Work instruction:
Reproduce this listing from its first line through the line with "not for every", inclusive, leaving out all that follows.

+++++

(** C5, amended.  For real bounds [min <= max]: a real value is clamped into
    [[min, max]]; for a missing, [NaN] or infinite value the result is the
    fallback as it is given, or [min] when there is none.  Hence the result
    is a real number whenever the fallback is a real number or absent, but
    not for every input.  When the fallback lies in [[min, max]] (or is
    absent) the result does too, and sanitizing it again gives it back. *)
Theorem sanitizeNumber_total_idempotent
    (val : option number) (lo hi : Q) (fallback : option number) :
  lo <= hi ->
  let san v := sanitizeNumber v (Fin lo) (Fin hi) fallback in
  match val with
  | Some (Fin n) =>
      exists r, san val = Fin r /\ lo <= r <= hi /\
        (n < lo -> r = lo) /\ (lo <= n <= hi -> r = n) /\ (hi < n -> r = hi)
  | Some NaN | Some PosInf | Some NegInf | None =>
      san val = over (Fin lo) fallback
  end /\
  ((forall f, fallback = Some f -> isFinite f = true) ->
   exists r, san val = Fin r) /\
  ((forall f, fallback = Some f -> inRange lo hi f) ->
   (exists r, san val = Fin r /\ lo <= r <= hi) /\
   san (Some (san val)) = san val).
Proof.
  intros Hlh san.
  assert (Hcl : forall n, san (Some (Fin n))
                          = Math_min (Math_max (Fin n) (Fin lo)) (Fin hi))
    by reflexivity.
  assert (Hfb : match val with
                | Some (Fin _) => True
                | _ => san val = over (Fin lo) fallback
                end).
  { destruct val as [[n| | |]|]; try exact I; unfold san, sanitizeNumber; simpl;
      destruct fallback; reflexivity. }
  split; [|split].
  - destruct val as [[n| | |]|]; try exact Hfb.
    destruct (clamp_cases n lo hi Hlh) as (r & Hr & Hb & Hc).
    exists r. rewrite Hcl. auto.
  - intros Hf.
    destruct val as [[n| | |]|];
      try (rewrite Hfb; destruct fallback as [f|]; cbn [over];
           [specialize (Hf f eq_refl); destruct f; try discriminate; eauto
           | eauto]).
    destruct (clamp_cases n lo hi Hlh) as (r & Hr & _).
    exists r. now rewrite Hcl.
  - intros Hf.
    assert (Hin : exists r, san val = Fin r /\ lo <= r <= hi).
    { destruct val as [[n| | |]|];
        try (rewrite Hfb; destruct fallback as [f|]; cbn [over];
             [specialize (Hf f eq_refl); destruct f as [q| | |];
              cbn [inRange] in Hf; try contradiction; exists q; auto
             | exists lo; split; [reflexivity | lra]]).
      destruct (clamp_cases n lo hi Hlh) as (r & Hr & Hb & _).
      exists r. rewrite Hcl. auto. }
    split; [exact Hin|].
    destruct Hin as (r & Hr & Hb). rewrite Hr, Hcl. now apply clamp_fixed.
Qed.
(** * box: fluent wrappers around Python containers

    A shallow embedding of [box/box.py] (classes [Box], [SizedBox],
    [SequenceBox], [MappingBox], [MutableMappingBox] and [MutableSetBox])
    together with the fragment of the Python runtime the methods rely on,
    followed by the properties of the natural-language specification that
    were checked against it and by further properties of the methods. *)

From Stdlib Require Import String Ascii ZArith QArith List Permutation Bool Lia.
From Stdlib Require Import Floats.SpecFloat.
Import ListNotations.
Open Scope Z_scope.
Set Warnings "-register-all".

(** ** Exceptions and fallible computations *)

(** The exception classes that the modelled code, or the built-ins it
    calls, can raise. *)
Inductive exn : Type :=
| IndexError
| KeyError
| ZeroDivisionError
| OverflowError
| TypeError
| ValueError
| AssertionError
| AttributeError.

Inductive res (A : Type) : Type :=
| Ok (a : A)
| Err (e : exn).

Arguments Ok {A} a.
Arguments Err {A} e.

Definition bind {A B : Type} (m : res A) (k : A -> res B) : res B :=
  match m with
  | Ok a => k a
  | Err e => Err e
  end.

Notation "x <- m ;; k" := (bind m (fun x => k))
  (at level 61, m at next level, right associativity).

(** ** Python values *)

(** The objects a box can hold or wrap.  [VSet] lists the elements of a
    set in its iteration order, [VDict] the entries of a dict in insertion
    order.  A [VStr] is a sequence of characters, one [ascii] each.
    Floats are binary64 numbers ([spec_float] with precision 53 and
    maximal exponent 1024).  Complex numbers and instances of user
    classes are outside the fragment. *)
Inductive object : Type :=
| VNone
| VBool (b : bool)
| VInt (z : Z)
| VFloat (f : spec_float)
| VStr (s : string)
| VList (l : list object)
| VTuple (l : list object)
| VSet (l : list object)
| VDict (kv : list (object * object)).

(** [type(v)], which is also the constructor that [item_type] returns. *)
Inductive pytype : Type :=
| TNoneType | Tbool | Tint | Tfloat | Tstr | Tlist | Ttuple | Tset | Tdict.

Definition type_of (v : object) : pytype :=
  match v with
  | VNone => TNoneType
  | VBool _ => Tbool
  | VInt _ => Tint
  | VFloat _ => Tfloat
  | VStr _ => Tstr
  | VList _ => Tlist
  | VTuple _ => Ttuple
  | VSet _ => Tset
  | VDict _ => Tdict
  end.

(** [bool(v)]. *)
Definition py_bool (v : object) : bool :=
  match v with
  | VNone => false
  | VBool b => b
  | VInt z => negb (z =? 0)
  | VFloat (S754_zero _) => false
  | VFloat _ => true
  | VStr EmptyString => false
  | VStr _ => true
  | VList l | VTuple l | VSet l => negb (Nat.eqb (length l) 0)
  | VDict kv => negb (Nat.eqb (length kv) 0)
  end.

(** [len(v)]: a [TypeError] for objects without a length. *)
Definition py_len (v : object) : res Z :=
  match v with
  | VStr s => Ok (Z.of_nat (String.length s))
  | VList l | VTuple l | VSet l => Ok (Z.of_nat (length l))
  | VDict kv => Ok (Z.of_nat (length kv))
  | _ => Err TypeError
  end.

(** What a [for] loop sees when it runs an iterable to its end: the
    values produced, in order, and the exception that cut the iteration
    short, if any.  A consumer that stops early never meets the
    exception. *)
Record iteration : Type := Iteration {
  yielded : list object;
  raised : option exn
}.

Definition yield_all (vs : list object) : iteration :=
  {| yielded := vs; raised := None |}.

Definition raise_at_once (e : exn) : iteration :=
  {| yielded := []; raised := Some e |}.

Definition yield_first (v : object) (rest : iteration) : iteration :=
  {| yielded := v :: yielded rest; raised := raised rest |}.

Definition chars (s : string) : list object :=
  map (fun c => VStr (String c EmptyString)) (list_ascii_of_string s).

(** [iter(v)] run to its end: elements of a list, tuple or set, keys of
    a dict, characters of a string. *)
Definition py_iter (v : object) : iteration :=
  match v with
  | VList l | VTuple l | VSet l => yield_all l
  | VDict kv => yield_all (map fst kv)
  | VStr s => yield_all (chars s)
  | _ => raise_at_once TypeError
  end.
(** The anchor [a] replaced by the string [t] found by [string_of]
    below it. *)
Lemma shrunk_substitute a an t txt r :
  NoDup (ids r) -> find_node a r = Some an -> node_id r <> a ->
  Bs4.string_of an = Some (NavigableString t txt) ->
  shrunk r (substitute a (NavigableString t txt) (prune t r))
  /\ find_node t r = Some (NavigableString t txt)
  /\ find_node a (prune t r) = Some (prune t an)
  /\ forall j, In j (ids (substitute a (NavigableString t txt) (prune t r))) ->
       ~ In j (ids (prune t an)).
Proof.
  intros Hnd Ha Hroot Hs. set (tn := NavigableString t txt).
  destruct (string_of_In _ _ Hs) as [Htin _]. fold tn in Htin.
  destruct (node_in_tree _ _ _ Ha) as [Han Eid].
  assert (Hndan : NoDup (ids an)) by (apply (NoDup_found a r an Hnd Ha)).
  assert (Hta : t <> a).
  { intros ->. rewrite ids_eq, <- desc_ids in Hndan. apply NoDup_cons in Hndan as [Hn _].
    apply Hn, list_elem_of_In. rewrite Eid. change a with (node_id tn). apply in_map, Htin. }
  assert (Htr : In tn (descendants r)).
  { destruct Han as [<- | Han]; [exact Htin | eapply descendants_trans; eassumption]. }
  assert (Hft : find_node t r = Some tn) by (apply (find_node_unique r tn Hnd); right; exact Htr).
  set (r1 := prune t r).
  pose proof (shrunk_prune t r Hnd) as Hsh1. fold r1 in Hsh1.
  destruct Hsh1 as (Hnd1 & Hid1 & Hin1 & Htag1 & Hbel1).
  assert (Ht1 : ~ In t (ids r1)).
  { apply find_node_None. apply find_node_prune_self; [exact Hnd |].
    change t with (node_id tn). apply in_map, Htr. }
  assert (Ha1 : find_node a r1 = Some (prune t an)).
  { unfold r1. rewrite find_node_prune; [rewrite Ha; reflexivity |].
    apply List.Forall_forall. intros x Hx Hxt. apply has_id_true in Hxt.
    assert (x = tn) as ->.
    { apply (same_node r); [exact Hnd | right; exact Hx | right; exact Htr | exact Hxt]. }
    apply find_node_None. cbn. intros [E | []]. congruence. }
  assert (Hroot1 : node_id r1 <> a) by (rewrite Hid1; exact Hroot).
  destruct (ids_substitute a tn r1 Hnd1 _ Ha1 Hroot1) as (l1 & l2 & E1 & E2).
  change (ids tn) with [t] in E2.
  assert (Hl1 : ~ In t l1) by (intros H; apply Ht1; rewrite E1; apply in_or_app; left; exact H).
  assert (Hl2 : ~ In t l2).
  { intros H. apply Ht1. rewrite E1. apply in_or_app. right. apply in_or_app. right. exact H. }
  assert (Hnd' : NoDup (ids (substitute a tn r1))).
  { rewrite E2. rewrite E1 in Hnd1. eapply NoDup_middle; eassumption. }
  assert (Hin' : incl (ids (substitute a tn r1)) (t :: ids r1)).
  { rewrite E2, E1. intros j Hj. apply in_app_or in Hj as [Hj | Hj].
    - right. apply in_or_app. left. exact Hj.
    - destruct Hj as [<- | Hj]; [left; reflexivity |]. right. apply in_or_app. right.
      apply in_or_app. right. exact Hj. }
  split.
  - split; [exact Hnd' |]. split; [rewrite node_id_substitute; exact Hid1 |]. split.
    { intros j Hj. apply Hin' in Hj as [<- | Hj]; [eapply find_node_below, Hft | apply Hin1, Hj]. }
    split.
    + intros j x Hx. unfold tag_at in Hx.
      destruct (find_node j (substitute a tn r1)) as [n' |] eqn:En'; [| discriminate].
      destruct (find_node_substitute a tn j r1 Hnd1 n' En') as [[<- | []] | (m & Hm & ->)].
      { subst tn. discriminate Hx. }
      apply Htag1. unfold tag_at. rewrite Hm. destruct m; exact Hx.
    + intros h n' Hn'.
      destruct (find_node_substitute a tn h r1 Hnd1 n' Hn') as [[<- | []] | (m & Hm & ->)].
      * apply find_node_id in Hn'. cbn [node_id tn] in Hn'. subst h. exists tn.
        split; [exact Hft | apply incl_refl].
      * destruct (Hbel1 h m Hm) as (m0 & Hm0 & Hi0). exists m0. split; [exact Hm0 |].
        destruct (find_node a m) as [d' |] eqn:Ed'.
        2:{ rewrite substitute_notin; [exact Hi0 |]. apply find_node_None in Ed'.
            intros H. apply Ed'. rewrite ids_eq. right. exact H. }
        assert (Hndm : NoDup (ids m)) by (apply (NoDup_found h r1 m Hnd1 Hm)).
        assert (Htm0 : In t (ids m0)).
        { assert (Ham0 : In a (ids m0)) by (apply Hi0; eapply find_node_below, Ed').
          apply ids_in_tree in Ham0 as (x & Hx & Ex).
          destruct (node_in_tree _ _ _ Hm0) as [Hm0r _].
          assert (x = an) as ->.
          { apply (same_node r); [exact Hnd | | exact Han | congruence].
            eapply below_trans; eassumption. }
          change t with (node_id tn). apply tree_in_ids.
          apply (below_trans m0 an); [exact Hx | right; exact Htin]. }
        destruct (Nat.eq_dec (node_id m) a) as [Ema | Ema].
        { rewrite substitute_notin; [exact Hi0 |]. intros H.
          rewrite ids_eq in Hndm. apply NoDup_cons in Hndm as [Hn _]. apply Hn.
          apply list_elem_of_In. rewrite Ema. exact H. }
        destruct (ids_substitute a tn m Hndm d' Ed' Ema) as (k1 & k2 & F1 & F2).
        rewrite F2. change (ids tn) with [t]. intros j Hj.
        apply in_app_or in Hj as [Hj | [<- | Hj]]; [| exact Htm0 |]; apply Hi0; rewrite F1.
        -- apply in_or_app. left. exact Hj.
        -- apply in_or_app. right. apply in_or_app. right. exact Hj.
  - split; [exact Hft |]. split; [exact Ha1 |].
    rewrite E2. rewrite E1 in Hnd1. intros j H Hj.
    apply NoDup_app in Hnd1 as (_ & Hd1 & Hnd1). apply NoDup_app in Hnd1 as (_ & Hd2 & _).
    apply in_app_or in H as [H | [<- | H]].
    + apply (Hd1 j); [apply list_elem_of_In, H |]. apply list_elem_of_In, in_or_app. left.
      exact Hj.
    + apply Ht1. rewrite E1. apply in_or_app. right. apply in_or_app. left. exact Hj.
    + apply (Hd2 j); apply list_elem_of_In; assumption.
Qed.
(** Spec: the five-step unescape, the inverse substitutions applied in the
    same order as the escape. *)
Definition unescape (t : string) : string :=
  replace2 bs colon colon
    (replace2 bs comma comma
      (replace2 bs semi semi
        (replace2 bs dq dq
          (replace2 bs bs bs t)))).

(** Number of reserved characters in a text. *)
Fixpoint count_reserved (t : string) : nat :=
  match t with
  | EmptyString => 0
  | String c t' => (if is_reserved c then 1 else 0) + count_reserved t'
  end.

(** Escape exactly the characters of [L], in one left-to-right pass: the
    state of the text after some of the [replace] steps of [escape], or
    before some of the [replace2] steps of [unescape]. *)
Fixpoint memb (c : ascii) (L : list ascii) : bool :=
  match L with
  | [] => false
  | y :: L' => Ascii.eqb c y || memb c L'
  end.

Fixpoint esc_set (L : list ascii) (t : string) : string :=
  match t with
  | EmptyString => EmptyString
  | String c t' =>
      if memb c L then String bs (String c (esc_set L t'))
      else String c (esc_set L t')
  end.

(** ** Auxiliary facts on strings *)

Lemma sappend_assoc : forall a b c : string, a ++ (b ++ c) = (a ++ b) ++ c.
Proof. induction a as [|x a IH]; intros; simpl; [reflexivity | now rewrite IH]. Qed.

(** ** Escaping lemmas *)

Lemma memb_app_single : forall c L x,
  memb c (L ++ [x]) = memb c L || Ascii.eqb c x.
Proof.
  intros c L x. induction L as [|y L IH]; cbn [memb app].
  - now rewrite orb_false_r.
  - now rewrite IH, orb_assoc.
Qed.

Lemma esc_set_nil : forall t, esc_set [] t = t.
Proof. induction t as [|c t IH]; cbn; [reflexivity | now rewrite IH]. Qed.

+++++

Written solution:
(** C5, amended.  For real bounds [min <= max]: a real value is clamped into
    [[min, max]]; for a missing, [NaN] or infinite value the result is the
    fallback as it is given, or [min] when there is none.  Hence the result
    is a real number whenever the fallback is a real number or absent, but
    not for every input.  When the fallback lies in [[min, max]] (or is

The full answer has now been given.